Other notable stories:
- Russian journalist Arkady Babchenko, a former Army veteran who became an investigative journalist and a strong critic of the Russian government, was shot and killed at his home in Ukraine on Tuesday, according to multiple reports. More than a dozen Russian journalists have died under mysterious circumstances during the past decade.
- The Committee to Protect Journalists says a Democratic Party lawsuit against WikiLeaks over the release of material from hacked computers during the 2016 election “goes against press freedom precedents going back to the Pentagon Papers and contains arguments that could make it more difficult for reporters to do their jobs,” according to a number of First Amendment experts.
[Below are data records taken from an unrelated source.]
(** * Decision core of the trading bot: entry, exit, confidence, regime, cooldown

    A shallow embedding of the five modules under [backend/]:
    [cooldown_v2.py], [market_regime_v2.py], [confidence_v2.py],
    [entry_logic_v2.py] and [exit_logic_v2.py].

    Modelling conventions.
    - A Python [int] is a [Z] (unbounded).
    - A Python [float] is modelled twice.  In the modules [Regime],
      [Confidence], [Entry] and [Exit] it is an exact rational [Q]: every
      comparison of the source is the comparison of the rationals, every
      sum, difference, product and quotient is the exact one; this is the
      behaviour on values that are numbers, without rounding.  In the modules
      [RegimeIeee], [ConfidenceIeee] and [EntryIeee] it is a binary64 float
      of the kernel ([PrimFloat.float]), with its rounding, its infinities and
      its NaN, on which every comparison is false; what depends on NaN is
      stated there.
    - [Optional[T]] is [option T]; Python truthiness ([x or 0.0],
      [if current_price and ...]) is written out.
    - A [str] is a [string]; [str.upper] is the ASCII upper-casing (the only
      strings whose upper-casing is "CE" or "PE" are ASCII ones).
    - A [datetime.time] is its four fields, ordered lexicographically.
    - A method of a class takes the object's fields as a record; a mutating
      method returns the new record. *)

From Stdlib Require Import ZArith QArith Qabs Bool List String Ascii Lia Lqa.
From Stdlib Require Floats Uint63.

#[global] Set Warnings "-inexact-float".
Import ListNotations.

Local Open Scope Z_scope.

(** ** Comparisons and built-ins of Python on numbers *)

Module Py.

Local Open Scope Q_scope.

(** [a <= b], [a < b], [a >= b], [a > b] on floats. *)
Definition le (a b : Q) : bool := Qle_bool a b.
Definition lt (a b : Q) : bool := negb (Qle_bool b a).
Definition ge (a b : Q) : bool := le b a.
Definition gt (a b : Q) : bool := lt b a.

(** [min(a, b)] keeps its first argument unless the second is strictly
    smaller; [max(a, b)] keeps its first unless the second is strictly
    larger. *)
Definition min (a b : Q) : Q := if lt b a then b else a.
Definition max (a b : Q) : Q := if gt b a then b else a.

(** Truthiness of an optional float: [None] and zero are false. *)
Definition truthy (x : option Q) : bool :=
  match x with
  | None => false
  | Some v => negb (Qeq_bool v 0)
  end.

(** [float(x or 0.0)]. *)
Definition or_zero (x : option Q) : Q :=
  match x with
  | Some v => if truthy x then v else 0
  | None => 0
  end.

(** [sum(xs)] for a list of floats (left to right, from 0). *)
Definition sum (xs : list Q) : Q := fold_left Qplus xs 0.

(** [xs[-n:]] for [n > 0]: the last [n] elements, all of them when the list
    is shorter. *)
Definition last_n {A : Type} (n : nat) (xs : list A) : list A :=
  skipn (List.length xs - n)%nat xs.

(** [c.upper()] on one ASCII character. *)
Definition upper_ascii (c : ascii) : ascii :=
  let n := nat_of_ascii c in
  if andb (Nat.leb 97 n) (Nat.leb n 122) then ascii_of_nat (n - 32)%nat else c.

(** [s.upper()]. *)
Fixpoint upper (s : string) : string :=
  match s with
  | EmptyString => EmptyString
  | String c r => String (upper_ascii c) (upper r)
  end.

(** [sep.join(parts)]. *)
Definition join (sep : string) (parts : list string) : string :=
  String.concat sep parts.

End Py.

(** ** cooldown_v2.py *)

Module Cooldown.

Inductive CooldownReason : Type :=
| EXIT.

Record CooldownState : Type := mkCooldownState {
  active : bool;
  candles_remaining : Z;
  reason : option CooldownReason
}.

(** The fields of a [CooldownManager] object. *)
Record CooldownManager : Type := mkCooldownManager {
  cooldown_duration : Z;
  _remaining : Z;
  _reason : option CooldownReason
}.

Definition DEFAULT_COOLDOWN_CANDLES : Z := 3.

(** [CooldownManager(cooldown_candles=n)]. *)
Definition init (cooldown_candles : Z) : CooldownManager :=
  {| cooldown_duration := cooldown_candles;
     _remaining := 0;
     _reason := None |}.

(** [CooldownManager()]. *)
Definition init_default : CooldownManager := init DEFAULT_COOLDOWN_CANDLES.

Definition reset (self : CooldownManager) : CooldownManager :=
  {| cooldown_duration := cooldown_duration self;
     _remaining := 0;
     _reason := None |}.

Definition activate (self : CooldownManager) (reason : CooldownReason)
    (cooldown_candles : option Z) : CooldownManager :=
  let duration :=
    match cooldown_candles with
    | None => cooldown_duration self
    | Some c => c
    end in
  {| cooldown_duration := cooldown_duration self;
     _remaining := Z.max 0 duration;
     _reason := Some reason |}.

Definition advance (self : CooldownManager) : CooldownManager :=
  if 0 <? _remaining self then
    let remaining := _remaining self - 1 in
    if remaining <=? 0 then
      {| cooldown_duration := cooldown_duration self;
         _remaining := 0;
         _reason := None |}
    else
      {| cooldown_duration := cooldown_duration self;
         _remaining := remaining;
         _reason := _reason self |}
  else self.

Definition can_enter (self : CooldownManager) : bool :=
  _remaining self <=? 0.

Definition get_state (self : CooldownManager) : CooldownState :=
  {| active := 0 <? _remaining self;
     candles_remaining := _remaining self;
     reason := _reason self |}.

(** A call of one of the three mutating methods. *)
Inductive call : Type :=
| Reset
| Activate (reason : CooldownReason) (cooldown_candles : option Z)
| Advance.

Definition step (self : CooldownManager) (c : call) : CooldownManager :=
  match c with
  | Reset => reset self
  | Activate r d => activate self r d
  | Advance => advance self
  end.

(** The calls of a list made one after the other, first one first. *)
Definition run (self : CooldownManager) (cs : list call) : CooldownManager :=
  fold_left step cs self.

(** The states a manager built with [cooldown_candles = n] can be in. *)
Inductive reachable (n : Z) : CooldownManager -> Prop :=
| reach_init : reachable n (init n)
| reach_step (m : CooldownManager) (c : call) :
    reachable n m -> reachable n (step m c).

(** [advance()] called [k] times. *)
Fixpoint advance_n (k : nat) (self : CooldownManager) : CooldownManager :=
  match k with
  | O => self
  | S k' => advance_n k' (advance self)
  end.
- On CJR’s latest podcast, Jessica Lessin—the founder of a subscription-only tech news site known as The Information—interviews Adam Mosseri, the man who until recently was in charge of the Facebook News Feed. In the discussion, which was taped during a CJR event in San Francisco earlier this month that was co-hosted by The Information, Lessin asks Mosseri how the giant social network views its relationship with the media, and what it’s doing to improve it.
- Journalists at one of Turkey’s few remaining independent news outlets describe to The Wall Street Journal what it’s like to be imprisoned for doing their jobs. More than a dozen reporters and editors were recently released on bail after being charged with supporting terrorism, in what press-freedom advocates say was an attempt by the government to muzzle the publication.
- The Russian government has reportedly asked for Apple’s help in blocking usage of the secure messaging app Telegram in that country, after a ban on the service failed to have much effect. The Russian authorities banned the app after the company refused to provide the encryption keys it uses, which would have allowed the government to see user and message data.
A lawyer representing actor Morgan Freeman has sent a letter to CNN demanding that the news outlet take down a story that alleges multiple incidents of sexual harassment by the actor. According to Freeman’s lawyer, two of the sources CNN used have said they were not harassed and that the network misrepresented their stories. CNN says it stands by its reporting.
Correction: Russian journalist Arkady Babchenko is alive. He said Wednesday that he co-operated with Ukrainian authorities in faking his own death as a way of trapping a Russian-backed hit man who had been assigned to kill him.